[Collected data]
---

(** ** Asking for the stack of the calling thread *)

(** X16.  Asking for the stack a second time changes nothing more and
    returns the same slot.  The stack that the first call may have created
    is empty, so [lastEvent], [secondToLastEvent], [currentBB] and
    [getLastUsage] answer as before the call, for every thread; and
    [getStack] commutes with [setLastUsage]. *)
Theorem getStack_twice (t : thread_id) (tr : Trace) (x y : thread_id) :
  let tr1 := (getStack t tr x).1 in
  getStack t tr1 y = (tr1, t)
  /\ currentStack_const t tr1
     = Some (default TraceEventStack_new (eventStacks tr !! t))
  /\ (forall u, lastEvent u tr1 = lastEvent u tr)
  /\ (forall u h, secondToLastEvent u h tr1 = secondToLastEvent u h tr)
  /\ (forall u fuel h, currentBB u fuel h tr1 = currentBB u fuel h tr)
  /\ (forall label, getLastUsage tr1 label = getLastUsage tr label)
  /\ (forall label bb,
        (getStack t (setLastUsage tr label bb) x).1 = setLastUsage tr1 label bb).
Proof.
  intros tr1.
  assert (forall u, eventStacks tr1 !! u
                    = if decide (t = u)
                      then Some (default TraceEventStack_new (eventStacks tr !! t))
                      else eventStacks tr !! u) as Hlook.
  { intros u. apply eventStacks_subscript_lookup. }
  assert (forall u, lastEvent u tr1 = lastEvent u tr) as Hlast.
  { intros u. rewrite !lastEvent_default, Hlook.
    destruct (decide (t = u)) as [<-|]; [|reflexivity].
    now destruct (eventStacks tr !! t). }
  repeat apply conj.
  - unfold getStack. f_equal. unfold eventStacks_subscript at 1.
    fold tr1. rewrite Hlook. now rewrite decide_True.
  - unfold currentStack_const. rewrite Hlook. now rewrite decide_True.
  - exact Hlast.
  - intros u h. unfold secondToLastEvent. now rewrite Hlast.
  - intros u fuel h. unfold currentBB. now rewrite Hlast.
  - intros label. unfold tr1, getStack, eventStacks_subscript; simpl.
    now destruct (eventStacks tr !! t).
  - intros label bb. unfold tr1, getStack, eventStacks_subscript; simpl.
    now destruct (eventStacks tr !! t).
Qed.

(** X17.  In a state reached by recording and popping,
    [secondToLastEvent()] dereferences no pointer to no object; it returns
    nothing when the thread has no last event, and otherwise nothing or an
    event of the thread's history that is an object of the store and is not
    the last event. *)
Theorem secondToLastEvent_on_reachable (ops : list TraceOp) (h : heap) (n : N)
    (tr : Trace) (t : thread_id) :
  run_ops ops initial_state = Ret (h, n, tr) ->
  exists r,
    secondToLastEvent t h tr = Ret r
    /\ (r = nullptr
        \/ (r ∈ eventHistory (stack_of tr t) /\ is_Some (h !! r)
            /\ r ≠ lastEvent t tr))
    /\ (lastEvent t tr = nullptr -> r = nullptr).
Proof.
  intros Hrun.
  pose proof (run_ops_initial_wf _ _ _ _ Hrun) as [Hst _].
  unfold secondToLastEvent. rewrite lastEvent_default.
  destruct (eventStacks tr !! t) as [s|] eqn:Hs; simpl;
    [|exists nullptr; auto].
  destruct (head s =? nullptr) eqn:Hhead; simpl.
  - exists nullptr. auto.
  - apply N.eqb_neq in Hhead.
    pose proof (Hst _ _ Hs) as Hwf. pose proof Hwf as (_ & Hev & Hh).
    destruct Hh as [?|Hin]; [congruence|].
    apply list_elem_of_lookup in Hin as [i Hi].
    destruct (Hev i _ Hi) as (e & l & _ & He & Hl & Hlen & Hall).
    rewrite He. exists (previous e). split; [reflexivity|].
    split; [|congruence].
    inversion Hl as [Hnull | p ev l' Hp Hev' Hl' Hpe Hle]; [now left|]. right.
    subst l. inversion Hall as [|? ? Hin' _]; subst. simpl in Hin'.
    split; [assumption|]. split; [eauto|].
    intros Heq. rewrite Heq in Hl.
    assert (chain h (head s) ((head s, e) :: (previous e, ev) :: l')) as Hl2.
    { constructor; [assumption | assumption |]. now rewrite Heq. }
    pose proof (chain_functional _ _ _ _ Hl Hl2) as Hlists.
    apply (f_equal length) in Hlists. simpl in Hlists. lia.
Qed.

(** ** The hash of a [BasicBlockTrace] *)

Lemma size_shl_1_bits (x : N) :
  N.testbit (size_shl x 1) 0 = false
  /\ size_shl x 1 < SIZE_MOD.
Proof.
  unfold size_shl. split.
  - unfold SIZE_MOD. rewrite N.mod_pow2_bits_low by reflexivity.
    now apply N.shiftl_spec_low.
  - apply N.mod_lt. discriminate.
Qed.

Lemma lxor_lt_pow2 (a b k : N) : a < 2 ^ k -> b < 2 ^ k -> N.lxor a b < 2 ^ k.
Proof.
  intros Ha Hb.
  destruct (N.eq_dec (N.lxor a b) 0) as [->|Hne].
  { apply N.neq_0_lt_0. apply N.pow_nonzero. discriminate. }
  apply N.log2_lt_pow2; [lia|].
  eapply N.le_lt_trans; [apply N.log2_lxor|].
  destruct (N.eq_dec a 0) as [->|Ha0], (N.eq_dec b 0) as [->|Hb0].
  - now rewrite N.lxor_0_l in Hne.
  - rewrite N.max_r by (simpl; lia). apply N.log2_lt_pow2; lia.
  - rewrite N.max_l by (simpl; lia). apply N.log2_lt_pow2; lia.
  - apply N.max_lub_lt; apply N.log2_lt_pow2; lia.
Qed.

(** X18.  The hash of a trace fits 64 bits and is even, both hashed members
    being shifted left by one.  When one function hashes both members, the
    trace with index and count exchanged has the same hash; and a trace
    whose two members hash alike has hash zero. *)
Theorem BasicBlockTraceHasher_weak (std_hash_uint64 std_hash_size_t : N -> N)
    (bb : BasicBlockTrace) :
  BasicBlockTraceHasher std_hash_uint64 std_hash_size_t bb < SIZE_MOD
  /\ N.even (BasicBlockTraceHasher std_hash_uint64 std_hash_size_t bb) = true
  /\ (forall fname',
        BasicBlockTraceHasher std_hash_uint64 std_hash_uint64
          (mkBasicBlockTrace fname' (bbt_entryCount bb) (bbt_index bb))
        = BasicBlockTraceHasher std_hash_uint64 std_hash_uint64 bb)
  /\ (std_hash_uint64 (bbt_index bb) = std_hash_size_t (bbt_entryCount bb) ->
      BasicBlockTraceHasher std_hash_uint64 std_hash_size_t bb = 0).
Proof.
  unfold BasicBlockTraceHasher.
  destruct (size_shl_1_bits (std_hash_uint64 (bbt_index bb))) as [Hb1 Hl1].
  destruct (size_shl_1_bits (std_hash_size_t (bbt_entryCount bb))) as [Hb2 Hl2].
  split; [|split; [|split]].
  - now apply lxor_lt_pow2.
  - rewrite <- N.negb_odd, <- N.bit0_odd.
    rewrite N.lxor_spec, Hb1, Hb2. reflexivity.
  - intros fname'. simpl. apply N.lxor_comm.
  - intros ->. apply N.lxor_nilpotent.
Qed.

(** ** The theorems on the example run *)

Lemma example_run_state :
  run_ops example_run initial_state
  = Ret (example_heap, example_counter, example_trace).
Proof. vm_compute. reflexivity. Qed.

Lemma currentBB_returns_on_reachable_witness :
  run_ops example_run initial_state
  = Ret (example_heap, example_counter, example_trace)
  /\ (length (eventHistory (stack_of example_trace 1%N)) < 5)%nat
  /\ exists r,
      currentBB 1 5 example_heap example_trace = Ret r
      /\ (r = nullptr
          \/ (exists s ev,
                eventStacks example_trace !! 1 = Some s /\ r ∈ eventHistory s
                /\ example_heap !! r = Some ev
                /\ is_BasicBlockEntry ev = true)).
Proof.
  assert (length (eventHistory (stack_of example_trace 1%N)) < 5)%nat as Hfuel
    by (vm_compute; lia).
  split; [exact example_run_state|]. split; [exact Hfuel|].
  exact (currentBB_returns_on_reachable example_run _ _ _ 1 5
           example_run_state Hfuel).
Defined.

Lemma getCaller_returns_on_reachable_witness :
  let s := mkTraceEventStack 4 [1; 2; 4; 5] in
  let call := mkTraceEvent 1 1 (FunctionCall 200) in
  run_ops example_run initial_state
  = Ret (example_heap, example_counter, example_trace)
  /\ eventStacks example_trace !! 1 = Some s
  /\ 2 ∈ eventHistory s
  /\ example_heap !! 2 = Some call
  /\ is_FunctionCall call = true
  /\ (length (eventHistory s) <= 4)%nat
  /\ exists r,
      getCaller 4 example_heap 2 = Ret r
      /\ (r = nullptr
          \/ (r ∈ eventHistory s /\ r ≠ 2
              /\ exists ev, example_heap !! r = Some ev
                            /\ is_BasicBlockEntry ev = true)).
Proof.
  intros s call.
  assert (eventStacks example_trace !! 1 = Some s) as Hs by reflexivity.
  assert (2 ∈ eventHistory s) as Hin
    by (apply list_elem_of_In; simpl; tauto).
  assert (example_heap !! 2 = Some call) as Hcall by reflexivity.
  assert (is_FunctionCall call = true) as Hk by reflexivity.
  assert (length (eventHistory s) <= 4)%nat as Hfuel by (simpl; lia).
  repeat (split; [assumption || exact example_run_state|]).
  exact (getCaller_returns_on_reachable example_run _ _ _ 1 s 2 call 4
           example_run_state Hs Hin Hcall Hk Hfuel).
Defined.

Lemma call_inside_block_has_caller_witness :
  currentBB 1 5 example_heap example_trace = Ret 4
  /\ 4 ≠ nullptr
  /\ exists h' tr' e,
      emplace_current 1 example_heap example_counter example_trace
        (FunctionCall 300)
      = Ret (h', size_succ example_counter, tr', e)
      /\ getCaller 5 h' e = Ret 4.
Proof.
  assert (currentBB 1 5 example_heap example_trace = Ret 4) as Hr
    by reflexivity.
  assert (4 ≠ nullptr) as Hne by discriminate.
  split; [exact Hr|]. split; [exact Hne|].
  exact (call_inside_block_has_caller 1 example_heap example_counter
           example_trace 300 5 4 Hr Hne).
Defined.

---

• _PROBLEM TO WORK ON_: Given the records above, return exactly the lines starting at the line containing "Lemma lxor_lt_pow2 (a" and ending at the line containing "unfold BasicBlockTraceHasher.", including both.

• _ANSWER TO THIS TASK_:
Lemma lxor_lt_pow2 (a b k : N) : a < 2 ^ k -> b < 2 ^ k -> N.lxor a b < 2 ^ k.
Proof.
  intros Ha Hb.
  destruct (N.eq_dec (N.lxor a b) 0) as [->|Hne].
  { apply N.neq_0_lt_0. apply N.pow_nonzero. discriminate. }
  apply N.log2_lt_pow2; [lia|].
  eapply N.le_lt_trans; [apply N.log2_lxor|].
  destruct (N.eq_dec a 0) as [->|Ha0], (N.eq_dec b 0) as [->|Hb0].
  - now rewrite N.lxor_0_l in Hne.
  - rewrite N.max_r by (simpl; lia). apply N.log2_lt_pow2; lia.
  - rewrite N.max_l by (simpl; lia). apply N.log2_lt_pow2; lia.
  - apply N.max_lub_lt; apply N.log2_lt_pow2; lia.
Qed.

(** X18.  The hash of a trace fits 64 bits and is even, both hashed members
    being shifted left by one.  When one function hashes both members, the
    trace with index and count exchanged has the same hash; and a trace
    whose two members hash alike has hash zero. *)
Theorem BasicBlockTraceHasher_weak (std_hash_uint64 std_hash_size_t : N -> N)
    (bb : BasicBlockTrace) :
  BasicBlockTraceHasher std_hash_uint64 std_hash_size_t bb < SIZE_MOD
  /\ N.even (BasicBlockTraceHasher std_hash_uint64 std_hash_size_t bb) = true
  /\ (forall fname',
        BasicBlockTraceHasher std_hash_uint64 std_hash_uint64
          (mkBasicBlockTrace fname' (bbt_entryCount bb) (bbt_index bb))
        = BasicBlockTraceHasher std_hash_uint64 std_hash_uint64 bb)
  /\ (std_hash_uint64 (bbt_index bb) = std_hash_size_t (bbt_entryCount bb) ->
      BasicBlockTraceHasher std_hash_uint64 std_hash_size_t bb = 0).
Proof.
  unfold BasicBlockTraceHasher.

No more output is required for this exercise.